Please do not let their sacrifice go in vain.
Three days after the bloody 9/11 siege on our consulate in Benghazi, the Taliban waged an intricately coordinated, brutal attack on Camp Bastion in Afghanistan. The murderous jihadists released video exactly one month ago this week showing off their training exercises in preparation for the assault. Where are the questions?
Where’s the accountability? Where’s the Obama administration? Where’s the press? Where’s the outrage?
Two heroic U.S. Marines were killed in the battle. Their names — Lt. Col. Christopher Raible and Sgt. Bradley Atwell — have not been uttered publicly by the commander in chief. Their arrival back in the U.S., in flag-draped coffins, was not broadcast on network TV. But their brothers-in-arms did not and will not forget.
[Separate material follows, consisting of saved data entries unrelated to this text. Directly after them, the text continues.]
(** [half.reduce(...) / half.length || 0].  A zero length only divides the
    empty sum, 0 / 0, which is NaN and replaced by 0; a zero quotient is
    replaced by 0 as well. *)
Definition halfAvg (half : list Expense.t) : Q :=
  if (Js.len half =? 0)%Z then 0
  else Js.sumBy Expense.amount half / inject_Z (Js.len half).

Definition firstHalfAvg (categoryExpenses : list Expense.t) : Q :=
  halfAvg (firstHalf categoryExpenses).

Definition secondHalfAvg (categoryExpenses : list Expense.t) : Q :=
  halfAvg (secondHalf categoryExpenses).

Definition trendOf (categoryExpenses : list Expense.t) : Q :=
  if Js.gtb (firstHalfAvg categoryExpenses) 0
  then ((secondHalfAvg categoryExpenses - firstHalfAvg categoryExpenses)
        / firstHalfAvg categoryExpenses) * 100
  else 0.

(** *** Insights *)

(** [((totalCategorySpent / total) * 100).toFixed(1)] where it is printed,
    that is for [totalCategorySpent > total * 0.3]: a zero [total] makes the
    quotient [Infinity]. *)
Definition shareText (totalCategorySpent total : Q) : string :=
  if Qeq_bool total 0 then "Infinity"%string
  else Js.toFixed 1 ((totalCategorySpent / total) * 100).

Definition highSpending (categoryName : string) (totalCategorySpent total : Q)
  : Insight.t :=
  Insight.mk warning
    ("High " ++ categoryName ++ " Spending")
    (categoryName ++ " accounts for " ++ shareText totalCategorySpent total
       ++ "% of your total spending.")
    (Some totalCategorySpent)
    (Some categoryName).

Definition increasingSpending (categoryName : string) (trend : Q) : Insight.t :=
  Insight.mk warning
    ("Increasing " ++ categoryName ++ " Spending")
    ("Your " ++ categoryName ++ " spending has increased by "
       ++ Js.toFixed 1 trend ++ "% recently.")
    None
    (Some categoryName).

Definition reducedSpending (categoryName : string) (trend : Q) : Insight.t :=
  Insight.mk success
    ("Reduced " ++ categoryName ++ " Spending")
    ("Great job! You've reduced " ++ categoryName ++ " spending by "
       ++ Js.toFixed 1 (Qabs trend) ++ "%.")
    None
    (Some categoryName).

Definition dailyAverage (total : Q) : Insight.t :=
  let avgDaily := total / 90 in
  Insight.mk info
    "Daily Spending Average"
    ("You spend an average of $" ++ Js.toFixed 2 avgDaily
       ++ " per day over the last 3 months.")
    (Some avgDaily)
    None.

Definition startTracking : Insight.t :=
  Insight.mk info
    "Start Tracking Your Spending"
    "Add your first expenses to see personalized spending insights and patterns."
    None
    None.

(** The pattern pushed for one category. *)
Definition patternOf (categoryName : string) (g : Group.t) : Pattern.t :=
  let categoryExpenses := Group.expenses g in
  Pattern.mk categoryName
    (Js.sumBy Expense.amount categoryExpenses)
    (length categoryExpenses)
    (trendOf categoryExpenses)
    (timeOfMonth categoryExpenses).

(** The insights pushed for one category, in the order of the pushes. *)
Definition insightsOf (total : Q) (categoryName : string) (g : Group.t)
  : list Insight.t :=
  let categoryExpenses := Group.expenses g in
  let totalCategorySpent := Js.sumBy Expense.amount categoryExpenses in
  let trend := trendOf categoryExpenses in
  (if Js.gtb totalCategorySpent (total * 0.3)
   then [highSpending categoryName totalCategorySpent total] else [])
  ++ (if Js.gtb trend 50 then [increasingSpending categoryName trend]
      else if Js.ltb trend (-20) then [reducedSpending categoryName trend]
      else []).

Definition patternOfEntry (en : string * Group.t) : Pattern.t :=
  patternOf (fst en) (snd en).

Definition insightsOfEntry (total : Q) (en : string * Group.t) : list Insight.t :=
  insightsOf total (fst en) (snd en).

(** One turn of [categoryMap.forEach]. *)
Definition analyze (total : Q) (acc : list Pattern.t * list Insight.t)
  (entry : string * Group.t) : list Pattern.t * list Insight.t :=
  let (analysisPatterns, generatedInsights) := acc in
  let (categoryName, g) := entry in
  (analysisPatterns ++ [patternOf categoryName g],
   generatedInsights ++ insightsOf total categoryName g).

(** What the component holds after a run. *)
Record State := mkState {
  patterns : list Pattern.t;
  insights : list Insight.t;
  totalSpending : Q
}.

Definition initial : State := mkState [] [] 0.

(** [analyzeSpendingHabits], from the rows of a successful query, run on
    the freshly mounted component. *)
Definition analyzeSpendingHabits (expenses : list Expense.t) : State :=
  match expenses with
  | [] => mkState (patterns initial) [startTracking] (totalSpending initial)
  | _ :: _ =>
      let (total, categoryMap) := grouped expenses in
      let (analysisPatterns, generatedInsights) :=
        fold_left (analyze total) categoryMap ([], []) in
      let analysisPatterns :=
        Js.sort (fun a b => Pattern.totalSpent b - Pattern.totalSpent a)
                analysisPatterns in
      let generatedInsights :=
        if Js.gtb total 0 then dailyAverage total :: generatedInsights
        else generatedInsights in
      mkState analysisPatterns generatedInsights total
  end.

(** The rows of one category among the rows of the query, in their order. *)
Definition rowsOf (k : string) (expenses : list Expense.t) : list Expense.t :=
  filter (fun e => String.eqb (categoryNameOf e) k) expenses.

End SpendingHabits.

(** The aggregation scenario of the specification: Groceries 100 and 120,
    Gas 50; the query returns the newest row first. *)
Definition scenario : list Expense.t :=
  let groceries := Some (Category.mk "Groceries" "cart" "#10B981") in
  let gas := Some (Category.mk "Gas" "fuel" "#F59E0B") in
  [Expense.mk "market" 120 (Date.mk 2024 3 15) groceries;
   Expense.mk "station" 50 (Date.mk 2024 3 5) gas;
   Expense.mk "market" 100 (Date.mk 2024 3 1) groceries].

(** ** Monthly trends *)

Module MonthlyTrends.

Module MonthAmount.
(** An element of [amounts]: [{ month, amount }]. *)
Record t := mk { month : string; amount : Q }.
End MonthAmount.

Module Series.
(** A value of [billMap] and of [categoryMap]. *)
Record t := mk { amounts : list MonthAmount.t; category : option Category.t }.
End Series.

(** [date.toLocaleDateString('en-US', { month: 'short', year: '2-digit' })] *)
Definition monthShort (m : nat) : string :=
  nth m ["Jan"; "Feb"; "Mar"; "Apr"; "May"; "Jun";
         "Jul"; "Aug"; "Sep"; "Oct"; "Nov"; "Dec"]%string ""%string.

Definition monthLabel (date : Date.t) : string :=
  (monthShort (Date.getMonth date) ++ " "
   ++ Js.padZeros 2 2 (Js.digits (Z.to_N (Date.getFullYear date mod 100))))%string.

(** [amounts.find(a => a.month === monthLabel)], then either the found
    element grows in place or a new element is pushed. *)
Fixpoint addToMonth (label : string) (x : Q) (amounts : list MonthAmount.t)
  : list MonthAmount.t :=
  match amounts with
  | [] => [MonthAmount.mk label x]
  | a :: rest =>
      if String.eqb (MonthAmount.month a) label
      then MonthAmount.mk (MonthAmount.month a) (MonthAmount.amount a + x) :: rest
      else a :: addToMonth label x rest
  end.

(** The update both maps receive for one expense, under their own key. *)
Definition record (key : string) (expense : Expense.t) (m : JsMap.t Series.t)
  : JsMap.t Series.t :=
  let m := if JsMap.has key m then m
           else JsMap.set key (Series.mk [] (Expense.expense_categories expense)) m in
  JsMap.modify key
    (fun s => Series.mk
                (addToMonth (monthLabel (Expense.expense_date expense))
                            (Expense.amount expense) (Series.amounts s))
                (Series.category s))
    m.

(** [`${expense.name}-${categoryName}`] *)
Definition billKey (expense : Expense.t) : string :=
  (Expense.name expense ++ "-" ++ categoryNameOf expense)%string.

(** One turn of [expenses.forEach] on [(billMap, categoryMap)]; the monthly
    totals chart is fed by a third map that nothing here reads. *)
Definition collect (acc : JsMap.t Series.t * JsMap.t Series.t) (expense : Expense.t)
  : JsMap.t Series.t * JsMap.t Series.t :=
  let (billMap, categoryMap) := acc in
  (record (billKey expense) expense billMap,
   record (categoryNameOf expense) expense categoryMap).

Definition grouped (expenses : list Expense.t)
  : JsMap.t Series.t * JsMap.t Series.t :=
  fold_left collect expenses (JsMap.empty, JsMap.empty).

(** *** Statistics of one series *)

Definition total (amounts : list MonthAmount.t) : Q :=
  Js.sumBy MonthAmount.amount amounts.

Definition halfPoint (amounts : list MonthAmount.t) : Z :=
  Qfloor (inject_Z (Js.len amounts) / 2).

Definition firstHalf (amounts : list MonthAmount.t) : list MonthAmount.t :=
  Js.slice 0 (Some (halfPoint amounts)) amounts.

Definition secondHalf (amounts : list MonthAmount.t) : list MonthAmount.t :=
  Js.slice (halfPoint amounts) None amounts.

(** [xs.reduce(...) / xs.length]; the bill branch applies it under
    [amounts.length >= 2] only, where no length is zero. *)
Definition mean (xs : list MonthAmount.t) : Q :=
  total xs / inject_Z (Js.len xs).

(** [xs.reduce(...) / (xs.length || 1)] *)
Definition meanOr1 (xs : list MonthAmount.t) : Q :=
  total xs / inject_Z (if (Js.len xs =? 0)%Z then 1 else Js.len xs).

Definition trendFrom (firstHalfAvg secondHalfAvg : Q) : Q :=
  if Js.gtb firstHalfAvg 0
  then ((secondHalfAvg - firstHalfAvg) / firstHalfAvg) * 100
  else 0.

Definition billTrend (amounts : list MonthAmount.t) : Q :=
  trendFrom (mean (firstHalf amounts)) (mean (secondHalf amounts)).

Definition categoryTrend (amounts : list MonthAmount.t) : Q :=
  trendFrom (meanOr1 (firstHalf amounts)) (meanOr1 (secondHalf amounts)).

Definition avgAmount (amounts : list MonthAmount.t) : Q := mean amounts.

Definition variance (amounts : list MonthAmount.t) : Q :=
  Js.sumBy (fun a => (MonthAmount.amount a - avgAmount amounts) ^ 2) amounts
  / inject_Z (Js.len amounts).

Definition stdDev (amounts : list MonthAmount.t) : R :=
  sqrt (Q2R (variance amounts)).

Definition coefficientOfVariation (amounts : list MonthAmount.t) : R :=
  if Js.gtb (avgAmount amounts) 0
  then (stdDev amounts / Q2R (avgAmount amounts))%R
  else 1%R.

Definition isRecurring (amounts : list MonthAmount.t) : bool :=
  (if Rlt_dec (coefficientOfVariation amounts) 0.3 then true else false)
  && (3 <=? Js.len amounts)%Z.

(** *** Bill trends *)

Module BillTrend.
(** [BillTrend] without [icon], [color] and the sorted chart data; a
    destructured piece that [split] did not produce is [None]. *)
Record t := mk {
  name : option string;
  category : option string;
  trend : Q;
  avgAmount : Q;
  isRecurring : bool;
  variance : R
}.
End BillTrend.

(** The body of [billMap.forEach]: bills seen in one month only are left
    out. *)
Definition billTrendOf (billName : string) (amounts : list MonthAmount.t)
  : option BillTrend.t :=
  if (2 <=? Js.len amounts)%Z then
    let pieces := Js.split "-" billName in
    Some (BillTrend.mk (nth_error pieces 0) (nth_error pieces 1)
            (billTrend amounts) (avgAmount amounts)
            (isRecurring amounts) (coefficientOfVariation amounts))
  else None.

Definition pushBill (billTrendsArray : list BillTrend.t)
  (entry : string * Series.t) : list BillTrend.t :=
  match billTrendOf (fst entry) (Series.amounts (snd entry)) with
  | Some b => billTrendsArray ++ [b]
  | None => billTrendsArray
  end.

(** *** Category trends *)

Module CategoryTrend.
(** [CategoryTrend] without [icon], [color], [avgMonthly] and the sorted
    chart data. *)
Record t := mk { category : string; trend : Q; totalSpent : Q }.
End CategoryTrend.

Definition pushCategory (categoryTrendsArray : list CategoryTrend.t)
  (entry : string * Series.t) : list CategoryTrend.t :=
  let amounts := Series.amounts (snd entry) in
  categoryTrendsArray
    ++ [CategoryTrend.mk (fst entry) (categoryTrend amounts) (total amounts)].

(** Recurring bills first, then by the size of the change. *)
Definition byRelevance (a b : BillTrend.t) : Q :=
  if BillTrend.isRecurring a && negb (BillTrend.isRecurring b) then -1
  else if negb (BillTrend.isRecurring a) && BillTrend.isRecurring b then 1
  else Qabs (BillTrend.trend b) - Qabs (BillTrend.trend a).

Record State := mkState {
  billTrends : list BillTrend.t;
  categoryTrends : list CategoryTrend.t
}.

Definition initial : State := mkState [] [].

(** [loadTrendsData], from the rows of a successful query (oldest first),
    run on the freshly mounted component. *)
Definition loadTrendsData (expenses : list Expense.t) : State :=
  match expenses with
  | [] => initial
  | _ :: _ =>
      let (billMap, categoryMap) := grouped expenses in
      let billTrendsArray := fold_left pushBill billMap [] in
      let categoryTrendsArray := fold_left pushCategory categoryMap [] in
      mkState
        (Js.sort byRelevance billTrendsArray)
        (Js.sort (fun a b => CategoryTrend.totalSpent b - CategoryTrend.totalSpent a)
                 categoryTrendsArray)
  end.
(** * A shallow embedding of [shell.c]

    The interpreter of [shell.c] is a loop that reads a line, tokenizes it
    ([parse_line]), and either dispatches a single command
    ([execute_command], [handle_builtin], [launch_process]) or runs a
    two-stage pipeline ([handle_pipe]).

    Conventions of the embedding.

    - A C string is the Rocq [string] of its characters up to, and
      excluding, the terminating NUL; [strdup] is therefore the identity
      on values.  [malloc] and [strdup] are taken to succeed.  The
      storage of strings is not tracked: the program releases each of
      them at most once.
    - The array of [MAX_ARGS + 1] pointers that [parse_line] allocates is
      tracked, because the program hands out pointers into it and
      releases it through them.  Its content is a [list (option string)],
      the cells written so far, with [None] for NULL.  A [char **] that
      is going to be released is an [argv]: the array it points into,
      the cell it points at, and the cells from there on.  Functions
      that only read a vector ([execute_command], [launch_process],
      [handle_builtin]) take its entries, a [list string].
    - Everything the interpreter process asks of the kernel goes through
      the [world]: its own signal disposition, descriptor table, working
      directory and [errno]; the list of children it has forked, each
      with what that child did up to [execvp] or [exit]; the trace of
      calls made; and the answers the environment is going to give
      ([pipe], [fork], [waitpid], [chdir], [getenv]).
    - A call that never returns ([waitpid] on a child that never changes
      state any more) is the outcome [Block].  An operation whose
      behaviour C does not define (using a value that was never
      written, releasing what [malloc] did not return or what has been
      released) is the outcome [Undefined]; nothing is said of what
      follows it.  The world an outcome carries is the one reached when
      the run returned, blocked, or came to that operation.
    - A local variable declared without an initializer is an [option]:
      [None] until it is assigned. *)

From Stdlib Require Import ZArith String Ascii List Lia Bool.
From stdpp Require Import base option list gmap fin_maps strings.
(** Multigroup bootstrap, evenness and random labelling do run. *)
Example multigroup_runs :
  (_infer_segregation Sample.env Sample.districts_index 2 "bootstrap"
     (PyBool false) [] Sample.world).1
  = inr (mkInference (Fin 0) [Fin (1 # 4); Fin (1 # 4)] (Fin (1 # 4))
           "MultiDissim") /\
  (_infer_segregation Sample.env Sample.districts_index 2 "evenness"
     (PyBool true) [] Sample.world).1
  = inr (mkInference (Fin 0) [Fin 1; Fin 1] (Fin (1 # 4)) "MultiDissim") /\
  (_compare_segregation Sample.env Sample.districts_index
     Sample.districts_index 2 "random_label" [] Sample.world).1
  = inr (mkInference (Fin 0) [Fin 0; Fin 0] (Fin 0) "MultiDissim").
Proof. repeat split; vm_compute; reflexivity. Qed.

(** ** The column names of the decomposition *)

Lemma load_run r df w : heap w !! r = Some df -> load r w = (inr df, w).
Proof. intros H. unfold load. now rewrite H. Qed.

Lemma numeric_column_has df c col :
  Counterfactual.numeric_column df c = inr col -> has_column df c = true.
Proof.
  unfold Counterfactual.numeric_column, getitem, has_column.
  now destruct (assoc c (columns df)).
Qed.

(** The generator of the design document needs the columns it is asked
    for in the first dataset, whatever the names given for the second. *)
Lemma generator_needs_columns data1 data2 g t second approach :
  has_column data1 g && has_column data1 t = false ->
  exists e,
    Counterfactual.generate_counterfactual data1 data2 g t second approach
    = inl e.
Proof.
  intros Hmiss. unfold Counterfactual.generate_counterfactual.
  destruct (default (g, t) second) as [g2 t2].
  destruct (Counterfactual.numeric_column data1 g) as [e|g1] eqn:H1;
    [now exists e|].
  destruct (Counterfactual.numeric_column data1 t) as [e|t1] eqn:H2.
  { exists e.
    now destruct (Counterfactual.numeric_column data2 g2),
                 (Counterfactual.numeric_column data2 t2). }
  apply numeric_column_has in H1, H2.
  rewrite H1, H2 in Hmiss. discriminate.
Qed.

(** The decomposition up to the call of the generator. *)
Lemma decompose_run env index1 index2 approach w frame1 frame2 :
  heap w !! core_data index1 = Some frame1 ->
  heap w !! core_data index2 = Some frame2 ->
  _function index1 = _function index2 ->
  _decompose_segregation env index1 index2 approach w
  = match _generate_counterfactual env frame1 frame2
            "group_pop_var" "total_pop_var" None approach with
    | inl msg =>
        (inl (External msg),
         mkWorld (heap w ++ [frame1; frame2]) (draws w)
           (log w ++
            [CallGenerator "group_pop_var" "total_pop_var" None approach]))
    | inr (cf1, cf2) =>
        (G_S1_A2 ←
           call_index env (_function index1) cf1
             counterfactual_columns_args [];
         G_S2_A1 ←
           call_index env (_function index1) cf2
             counterfactual_columns_args [];
         let half := Binary64.div (of_Z 1%Z) (of_Z 2%Z) in
         mret (mkDecomposition
                 (Binary64.mul half
                    (Binary64.sub
                       (Binary64.add
                          (Binary64.sub (statistic index1) G_S2_A1) G_S1_A2)
                       (statistic index2)))
                 (Binary64.mul half
                    (Binary64.sub
                       (Binary64.add
                          (Binary64.sub (statistic index1) G_S1_A2) G_S2_A1)
                       (statistic index2)))
                 (length (heap w)) (S (length (heap w))) cf1 cf2 approach
                 [("s1_a1", statistic index1); ("s1_a2", G_S1_A2);
                  ("s2_a1", G_S2_A1); ("s2_a2", statistic index2)]))
          (mkWorld (heap w ++ [frame1; frame2]) (draws w)
             (log w ++
              [CallGenerator "group_pop_var" "total_pop_var" None approach]))
    end.
Proof.
  intros Hf1 Hf2 Hsame. unfold _decompose_segregation.
  rewrite bind_run, (copy_run _ _ _ Hf1).
  rewrite bind_run, (copy_run _ frame2)
    by (cbn [heap]; now apply lookup_app_l_Some).
  cbn [heap draws log]. rewrite bind_run.
  rewrite <- Hsame, String.eqb_refl. cbn [assert mret M_ret].
  rewrite bind_run, (load_run _ frame1).
  2:{ cbn [heap]. rewrite <- (assoc_L (++)).
      rewrite lookup_app_r by lia. now rewrite Nat.sub_diag. }
  rewrite bind_run, (load_run _ frame2).
  2:{ cbn [heap]. rewrite lookup_app_r by lia. now rewrite Nat.sub_diag. }
  rewrite bind_run. unfold call_generator.
  rewrite bind_run. unfold emit at 1. cbn [heap draws log].
  rewrite <- (assoc_L (++)).
  replace (length (heap w ++ [frame1])) with (S (length (heap w)))
    by (rewrite length_app; cbn; lia).
  destruct (_generate_counterfactual env frame1 frame2 "group_pop_var"
              "total_pop_var" None approach) as [msg|[cf1 cf2]];
    reflexivity.
Qed.

(** C9.  Whatever the column names configured on the two indices, the
    decomposition of two indices of the same type first calls the
    counterfactual generator, on the copies of the two frames, with the
    literal names "group_pop_var" and "total_pop_var"; when the generator
    returns, it calls the index function on the first dataset returned and
    then, if that call returns, on the second, each time on the columns
    "counterfactual_group_pop" and "counterfactual_total_pop"; it makes no
    other call, and it returns exactly when the three calls return.
    Hence, with a generator that needs the columns it is asked for, the
    decomposition fails at the call of the generator, before any call of
    the index function, as soon as the first frame lacks a column
    literally named "group_pop_var" or "total_pop_var", and likewise for
    the second frame when the one pair of names stands for both
    datasets. *)
Theorem decomposition_hardwires_column_names
    env index1 index2 approach w frame1 frame2 :
  heap w !! core_data index1 = Some frame1 ->
  heap w !! core_data index2 = Some frame2 ->
  _function index1 = _function index2 ->
  let run := _decompose_segregation env index1 index2 approach w in
  let f := _function index1 in
  let on_counterfactual :=
    Single "counterfactual_group_pop" "counterfactual_total_pop" in
  let literal :=
    CallGenerator "group_pop_var" "total_pop_var" None approach in
  match _generate_counterfactual env frame1 frame2
          "group_pop_var" "total_pop_var" None approach with
  | inl msg =>
      run.1 = inl (External msg) /\ log run.2 = log w ++ [literal]
  | inr (cf1, cf2) =>
      match apply_index env f cf1 on_counterfactual [] with
      | inl msg1 =>
          run.1 = inl (External msg1) /\
          log run.2
          = log w ++ [literal; CallIndex f on_counterfactual (inl msg1)]
      | inr (G_S1_A2, _) =>
          match apply_index env f cf2 on_counterfactual [] with
          | inl msg2 =>
              run.1 = inl (External msg2) /\
              log run.2
              = log w ++ [literal;
                          CallIndex f on_counterfactual (inr G_S1_A2);
                          CallIndex f on_counterfactual (inl msg2)]
          | inr (G_S2_A1, _) =>
              (exists d,
                 run.1 = inr d /\
                 counterfac_df1 d = cf1 /\ counterfac_df2 d = cf2 /\
                 results d = [("s1_a1", statistic index1);
                              ("s1_a2", G_S1_A2); ("s2_a1", G_S2_A1);
                              ("s2_a2", statistic index2)]) /\
              log run.2
              = log w ++ [literal;
                          CallIndex f on_counterfactual (inr G_S1_A2);
                          CallIndex f on_counterfactual (inr G_S2_A1)]
          end
      end
  end /\
  (resolves_first env ->
   has_column frame1 "group_pop_var" && has_column frame1 "total_pop_var"
   = false ->
   (exists msg, run.1 = inl (External msg)) /\
   log run.2 = log w ++ [literal]) /\
  (resolves_second env ->
   has_column frame2 "group_pop_var" && has_column frame2 "total_pop_var"
   = false ->
   (exists msg, run.1 = inl (External msg)) /\
   log run.2 = log w ++ [literal]).
Proof.
  intros Hf1 Hf2 Hsame run f on_counterfactual literal. subst run.
  rewrite (decompose_run _ _ _ _ _ _ _ Hf1 Hf2 Hsame).
  destruct (_generate_counterfactual env frame1 frame2 "group_pop_var"
              "total_pop_var" None approach) as [msg|[cf1 cf2]] eqn:Hgen.
  - cbn [fst snd log]. split; [now split|]. split; intros _ _.
    + split; [now exists msg | reflexivity].
    + split; [now exists msg | reflexivity].
  - split; [|split].
    + change counterfactual_columns_args with on_counterfactual.
      fold f. rewrite !bind_run. unfold call_index.
      destruct (apply_index env f cf1 on_counterfactual [])
        as [msg1|[g12 c1]].
      { rewrite !bind_run. unfold emit.
        cbn [heap draws log raise fst snd].
        rewrite <- (assoc_L (++)). now split. }
      rewrite !bind_run. unfold emit. cbn [heap draws log mret M_ret].
      rewrite !bind_run.
      destruct (apply_index env f cf2 on_counterfactual [])
        as [msg2|[g21 c2]].
      { rewrite !bind_run. cbn [heap draws log raise fst snd].
        rewrite <- !(assoc_L (++)). now split. }
      rewrite !bind_run. cbn [heap draws log mret M_ret fst snd].
      rewrite <- !(assoc_L (++)). split; [|reflexivity].
      eexists. split; [reflexivity|]. now repeat split.
    + intros Hres Hmiss. exfalso.
      destruct (Hres frame1 frame2 _ _ None approach Hmiss) as [msg Hmsg].
      pose proof (eq_trans (eq_sym Hgen) Hmsg) as Hno. discriminate Hno.
    + intros Hres Hmiss. exfalso.
      destruct (Hres frame1 frame2 _ _ approach Hmiss) as [msg Hmsg].
      pose proof (eq_trans (eq_sym Hgen) Hmsg) as Hno. discriminate Hno.
Qed.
And neither must we.
On September 20, John Gresham of the Defense Media Network wrote a scathing detailed breakdown of this little-noticed terrorist attack on our troops. He called it “arguably the worst day in USMC aviation history since the Tet Offensive of 1968.” Eight irreplaceable aircraft were destroyed or put out of action by Taliban warriors dressed in U.S. combat fatigues — amounting to “approximately 7 percent of the total flying USMC Harrier fleet,” Gresham reported.
His summary is bone chilling: “A Harrier squadron commander is dead, along with another Marine. Another nine personnel have been wounded, and the nearby Marines at Camp Freedom are now without effective fixed-wing air support. The USMC’s response to this disaster will be a telling report card on its leadership and organizational agility.”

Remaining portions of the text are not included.